Something like Time to Leave is another good example of how Ozon transcends the ordinary - the plot is like something out of the dreariest midday movie that's been recycled a million times before, yet by the end I found it incredibly moving. I even really cared about that character despite his life of selfishness. I keep remembering that last shot too which is one of sublime beauty!

Paul Martin said...

When I saw Under the Sand, I didn't know that Rampling is English. I love that the French have such great roles for women in cinema. The pacing and mystery are great; I also love the depiction of grief. People have preconceived ideas of how a person in grief behaves, and it's those preconceptions that had Lindy Chamberlain wrongly imprisoned for infanticide.

Three Colours: Blue is my equal favourite film and it's Binoche's amazing portrayal of grief.
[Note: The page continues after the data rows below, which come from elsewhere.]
(* ===== verification/DashMigrate.v ===== *)
(** * The dashboard's migration endpoint (internal/dashboard: migrate.go, response.go)

    The form of POST /api/migrate, its validation, the request handed to the
    orchestrator, and the worker that follows the orchestrator's updates.  The
    parsing of media types and of form bodies is net/http's: the parsed form is an
    input.  Log records are not represented. *)
From S2P Require Import Prelude GoErrors GoStrings Tunnel OrchTypes OrchValidate Dashboard.

(** ** Forms and replies (response.go) *)

(** url.Values, in the order the runtime iterates. *)
Abbreviation values := (list (string * list string)) (only parsing).

Fixpoint values_get (f : values) (key : string) : list string :=
  match f with
  | [] => []
  | (k, vs) :: f => if (k =? key)%string then vs else values_get f key
  end.

Definition first_value (vs : list string) : string := match vs with v :: _ => v | [] => "" end.

Record Post := MkPost {
  po_ContentLength : Z;
  po_ContentType : string;             (* "" when the header is missing *)
  po_parsed : (values * values) + bool (* PostForm and the query, or an error: too large? *) }.

(** Status code and JSON fields. *)
Record Resp := MkResp { rs_code : Z; rs_body : list (string * string) }.

Definition jsonError (msg : string) (code : Z) : Resp := MkResp code [("error", msg)].

(** Handlers that reply early. *)
Abbreviation handler A := (Resp + A)%type (only parsing).
Definition hbind {A B : Type} (m : handler A) (k : A → handler B) : handler B :=
  match m with inl r => inl r | inr a => k a end.
Notation "x ←! m ; k" := (hbind m (λ x, k)) (at level 90, m at level 85, k at level 200, right associativity).
Definition reject_if (b : bool) (r : Resp) : handler unit := if b then inl r else inr tt.

(** mime.ParseMediaType, the media type only. *)
Class MediaTypes := ParseMediaType : string → option string.
(** The Error method of an error. *)
Class ErrorText := error_text : error → string.

Section response.
Context `{MediaTypes}.

Definition form_type : string := "application/x-www-form-urlencoded".

Definition parseFormPOST (p : Post) : handler (values * values) :=
  let unsupported := jsonError "Content-Type must be application/x-www-form-urlencoded" 415 in
  _ ←! (if po_ContentLength p =? 0 then inr tt
        else if is_empty (po_ContentType p) then inl unsupported
        else match ParseMediaType (po_ContentType p) with
             | Some mt => reject_if (negb (mt =? form_type)%string) unsupported
             | None => inl unsupported
             end) ;
  match po_parsed p with
  | inl f => inr f
  | inr true => inl (jsonError "Request body too large" 413)
  | inr false => inl (jsonError "Invalid request body" 400)
  end.
End response.

Fixpoint rejectUnknownPostFormFields (f : values) (allowed : list string) : handler unit :=
  match f with
  | [] => inr tt
  | (key, _) :: f =>
      if one_of key allowed then rejectUnknownPostFormFields f allowed
      else inl (jsonError ("Unknown form field: " +:+ key) 400)
  end.

(** The first key that fails a check is reported. *)
Fixpoint reject_first (bad : string → bool) (reply : string → Resp) (keys : list string) : handler unit :=
  match keys with
  | [] => inr tt
  | key :: keys => if bad key then inl (reply key) else reject_first bad reply keys
  end.

(** ** The request of a form (migrate.go) *)

Definition migrateFormKeys : list string :=
  ["source_node"; "dest_node"; "qmp_source"; "qmp_dest"; "tap"; "tap_netns";
   "dest_ip"; "vm_ip"; "image"; "shared_storage"; "downtime";
   "source_pod_name"; "source_pod_namespace"; "dest_pod_name"; "dest_pod_namespace";
   "replay_cmdline"; "tunnel_mode"; "auto_downtime"].

Definition migrateBoolFormKeys : list string := ["shared_storage"; "replay_cmdline"; "auto_downtime"].

Definition validFormValue (v : string) : bool := is_nil (ValidateSafeArgValue "form field" v).

Definition PostFormValue (f : values) (key : string) : string := first_value (values_get f key).

Definition is_true (v : string) : bool := (v =? "true")%string.

Definition formToOrchestratorRequest (f : values) (podMode : bool) (resolvedSrcNode resolvedDestIP : string)
    (downtimeMS : Z) : Request :=
  let v := PostFormValue f in
  MkRequest (if podMode then resolvedSrcNode else v "source_node") (v "dest_node") ∅ []
    (if podMode then Some (MkPodRef (v "source_pod_namespace") (v "source_pod_name")) else None)
    (v "qmp_source") (v "vm_ip")
    (if podMode && negb (is_empty (v "dest_pod_namespace"))
     then Some (MkPodRef (v "dest_pod_namespace") (v "dest_pod_name")) else None)
    (v "qmp_dest") (if podMode then resolvedDestIP else v "dest_ip") (v "image")
    (is_true (v "shared_storage")) (is_true (v "replay_cmdline")) (v "tunnel_mode") downtimeMS
    (is_true (v "auto_downtime")) 0 0 0 0 "" false (v "tap") (v "tap_netns") "" "" "".

(** ** [handleMigrate] *)

(** The part of the orchestrator.Discoverer interface the handler uses. *)
Record Discoverer := MkDiscoverer {
  LookupPodNode : string → string → string + error;
  LookupNodeInternalIP : string → string + error }.

(** The fields of App that do not change. *)
Record AppEnv := MkAppEnv {
  allowedImage : string;
  orch : bool;                         (* an orchestrator is wired *)
  discoverer : option Discoverer }.

(** Pod mode: either pod field is given. *)
Definition pod_mode (f : values) : bool :=
  negb (is_empty (PostFormValue f "source_pod_name")) || negb (is_empty (PostFormValue f "source_pod_namespace")).

Definition required (podMode : bool) : list string :=
  "image" :: (if podMode then ["source_pod_namespace"; "source_pod_name"; "dest_node"]
              else ["source_node"; "dest_node"; "qmp_source"; "qmp_dest"; "dest_ip"; "vm_ip"; "tap"]).

Definition downtime_of (f : values) : handler Z :=
  let dt := PostFormValue f "downtime" in
  if is_empty dt then inr 0
  else
    let bad := jsonError "Invalid downtime value (must be between 1 and 60000 milliseconds)" 400 in
    match Atoi dt with
    | Some d => if (d <? 1) || (60000 <? d) then inl bad else inr d
    | None => inl bad
    end.

(** The source node and destination address of pod mode. *)
Definition resolve_form_pod (env : AppEnv) (f : values) : handler (string * string) :=
  match discoverer env with
  | None => inl (jsonError "Discoverer not configured (no in-cluster config or KUBECONFIG)" 503)
  | Some disc =>
      let v := PostFormValue f in
      match LookupPodNode disc (v "source_pod_namespace") (v "source_pod_name") with
      | inr _ => inl (jsonError "Source pod lookup failed" 400)
      | inl srcNode =>
          match LookupNodeInternalIP disc (v "dest_node") with
          | inr _ => inl (jsonError "Destination node lookup failed" 400)
          | inl destIP =>
              if (srcNode =? v "dest_node")%string then inl (jsonError "Source and dest node must differ" 400)
              else inr (srcNode, destIP)
          end
      end
  end.

Section handler.
Context `{MediaTypes} `{ErrorText}.

(** The checks of the form's fields; the downtime limit. *)
Definition form_checks (env : AppEnv) (f : values) : handler Z :=
  let v := PostFormValue f in
  _ ←! rejectUnknownPostFormFields f migrateFormKeys ;
  _ ←! reject_first (λ k, negb (is_empty (v k)) && negb (validFormValue (v k)))
         (λ k, jsonError ("Invalid value for " +:+ k) 400) migrateFormKeys ;
  _ ←! reject_first (λ k, negb (is_empty (v k)) && negb (v k =? "true")%string && negb (v k =? "false")%string)
         (λ k, jsonError ("Invalid value for " +:+ k +:+ " (must be 'true' or 'false')") 400) migrateBoolFormKeys ;
  _ ←! reject_if (negb (is_empty (allowedImage env)) && negb (v "image" =? allowedImage env)%string)
         (jsonError "Image is not allowed" 400) ;
  _ ←! reject_first (λ k, is_empty (v k)) (λ k, jsonError ("Missing required field: " +:+ k) 400)
         (required (pod_mode f)) ;
  _ ←! reject_if (is_empty (v "dest_pod_namespace") && negb (is_empty (v "dest_pod_name")))
         (jsonError "dest_pod_namespace is required when dest_pod_name is set" 400) ;
  _ ←! reject_if (negb (is_empty (v "dest_pod_namespace")) && is_empty (v "dest_pod_name"))
         (jsonError "dest_pod_name is required when dest_pod_namespace is set" 400) ;
  downtime_of f.

(** Everything before the migration lock. *)
Definition migrate_request (env : AppEnv) (p : Post) : handler Request :=
  fq ←! parseFormPOST p ;
  let f := fst fq in
  downtimeMS ←! form_checks env f ;
  let podMode := pod_mode f in
  sd ←! (if podMode then resolve_form_pod env f else inr ("", "")) ;
  let req := formToOrchestratorRequest f podMode (fst sd) (snd sd) downtimeMS in
  match Validate req with
  | Some err => inl (jsonError ("Invalid migration request: " +:+ error_text err) 400)
  | None =>
      if orch env then inr req
      else inl (jsonError "Orchestrator not configured (no in-cluster config or KUBECONFIG)" 503)
  end.

(** [generateID] from the eight random bytes. *)
Definition generateID (b : list Z) : string := hex_encode b.

(** The reply, the new state, and the run handed to the worker goroutine. *)
Definition handleMigrate (env : AppEnv) (p : Post) (now : Z) (rand : list Z) (ctx : nat) (m : Mig)
    : Resp * Mig * option (Request * string) :=
  match migrate_request env p with
  | inl r => (r, m, None)
  | inr req =>
      let id := generateID rand in
      match begin_migration now id ctx m with
      | inl running => (MkResp 409 [("error", "Migration already running"); ("migration_id", running)], m, None)
      | inr m' => (MkResp 202 [("message", "Migration started"); ("migration_id", id)], m', Some (req, id))
      end
  end.
End handler.

(** ** Formatting of log lines *)

(** Division rounded to nearest, ties to even. *)
Definition round_even (a b : Z) : Z :=
  let q := a / b in
  let r := a mod b in
  if 2 * r <? b then q
  else if b <? 2 * r then q + 1
  else if Z.even q then q else q + 1.

(** float64(n) of a non-negative int64: 53 significant bits. *)
Definition float64_of (n : Z) : Z :=
  if n <? 2 ^ 53 then n else let ulp := 2 ^ (Z.log2 n - 52) in round_even n ulp * ulp.

(** Leading zeros up to a width. *)
Definition zero_padded (width : nat) (n : Z) : string :=
  let s := Itoa n in
  String.concat "" (replicate (width - String.length s) "0") +:+ s.

(** The %.<prec>f of float64(n)/unit, [unit] a power of two: the quotient is exact,
    and its decimal expansion is rounded to nearest, ties to even. *)
Definition fixed (prec : nat) (n unit : Z) : string :=
  let p := 10 ^ Z.of_nat prec in
  let k := round_even (float64_of n * p) unit in
  Itoa (k / p) +:+ "." +:+ zero_padded prec (k mod p).

Definition humanBytes (n : Z) : string :=
  if 2 ^ 30 <=? n then fixed 2 n (2 ^ 30) +:+ " GB"
  else if 2 ^ 20 <=? n then fixed 1 n (2 ^ 20) +:+ " MB"
  else if 2 ^ 10 <=? n then fixed 1 n (2 ^ 10) +:+ " KB"
  else Itoa n +:+ " B".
We, the audience, are the only ones in her day-to-day dealings that know her grief and we understand her differently to those she comes across.

The mystery in Under the Sand is that we have Rampling's character's perspective so for a long time it is indeed a mystery. After a while though, as facts emerge, we see that her grief has distorted her view of reality and she is in denial. The point is, I suppose, that if you've experienced grief (and I very much have), you'd relate to how people can respond in unpredicable or unconventional ways.

I liked Time to Leave - my most memorable moment is the conversation with his grandmother, played with such gravity by the wonderful Jeanne Moreau. I don't know if I could say I really cared about the character, though I did warm to him over time. For me, it showed that even pricks can have a nice side to them. Remind me, the last shot was him at the beach looking out across the sand, the bathers and the water?

Anonymous said...

Hi Paul,
My favourite Ozon's movie is Sitcom and one of his fisrt long metrage. Must see.